Gotta love that thermal switch. Nothing like putting a 0.5A 30vDC rated switch on 3 amps of 55v fans...what could possibly go wrong??
Upload pictures of the unit and we can tell you what will be needed for an upgrade. Obviously a full control board wifi board upgrade would work out of the box and would eliminate alot of the hardware found inside the inverter. The downside is you need to make 2 pin connectors for the fans to plug in as well as a the positive and negative supplies to the wifi board but it can be done with little fuss.
Here's a pic of the output board, doesn't appear to be completely populated, though I'm unsure exactly what is required for the GS board. I can add whatever needs to be added, and I don't mind making connectors for fans and what not. would really like to upgrade completely to the GS board and I'm quite comfortable working on this.
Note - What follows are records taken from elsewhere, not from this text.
(** * kakeguruitwin_MC: first occurrences and pairwise wins of U/D patterns

    A shallow embedding of [src/kakeguruitwin_MC/kakeguruitwin_mc.cpp].

    - [std::string] is [string]; [std::size_t] and [std::uint32_t] values are
      [Z] with the wrap-around of the C++ type written out ([wrap64],
      [wrap32]), for an LP64 target.
    - [boost::container::flat_map] and [tbb::concurrent_hash_map] are [gmap]s;
      only lookups and domains are observed, never the iteration order.
    - The random number class ([myrandom::MyRand], a template parameter [T] of
      the functions that draw from it) is an interface [MyRandom] with one
      operation, threaded through the code by explicit state passing.
    - [tbb::parallel_for] has two models: [montecarloTBB] runs the tasks in
      index order, [montecarloTBB_scheduled] fills each of the two result
      vectors in an order of its own, any permutation of the task indices.
      The order changes neither aggregate ([sumMontecarloAvg_Permutation],
      [aggregateWinningAvg_Permutation]): every accumulation is an increment
      under the accessor's lock. *)

From stdpp Require Import base gmap sets list strings sorting.
From Stdlib Require Import ZArith Lia Ascii.
From Stdlib Require OrderedTypeEx.

Local Open Scope Z_scope.

(** ** Constants and machine integers *)

(** [static auto constexpr MCMAX = 1000000U;] *)
Definition MCMAX : Z := 1000000.

(** [static auto constexpr RANDNUMTABLELEN = 100U;] *)
Definition RANDNUMTABLELEN : Z := 100.

(** [udarray = { "DDD", "DDU", "DUD", "DUU", "UDD", "UDU", "UUD", "UUU" }] *)
Definition udarray : list string :=
  ["DDD"; "DDU"; "DUD"; "DUU"; "UDD"; "UDU"; "UUD"; "UUU"]%string.

(** Arithmetic of [std::uint32_t] and of [std::size_t]. *)
Definition wrap32 (x : Z) : Z := x mod 2 ^ 32.
Definition wrap64 (x : Z) : Z := x mod 2 ^ 64.

(** [std::string::npos], the largest [std::size_t]. *)
Definition npos : Z := 2 ^ 64 - 1.

(** [using strpair = std::pair<std::string, std::string>;] *)
Definition strpair : Type := string * string.

(** ** std::string *)

(** [std::string(n, c)]: [n] copies of [c]. *)
Fixpoint string_fill (n : nat) (c : ascii) : string :=
  match n with
  | O => EmptyString
  | S n' => String c (string_fill n' c)
  end.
So a complete GS board upgrade (WiFi board + Control board) would completely remove the need for an output board. We have very limited stock of control boards right now...but we do have a few. You would need to get in contact with Sean for an upgrade kit of sorts...and I'm going to have get working on writing an upgrade manual sooner than I thought 😉
I've personally done a full GS upgrade on a 48v 15kw PJ inverter that had the twin short mainboards (and a 10.3 PJ control board)...but it sure isn't a job for the faint of heart! Parts were everywhere, and it looked like a total wreck there for awhile 😉.
Here's a photo of it after the upgrade:
FWIW I was quite pleased find that the PJ tranny in that inverter had a 32v primary--most PJ "48v" trannies seem to have a 36v primary, which gives you flat-topped AC waves with minimal load.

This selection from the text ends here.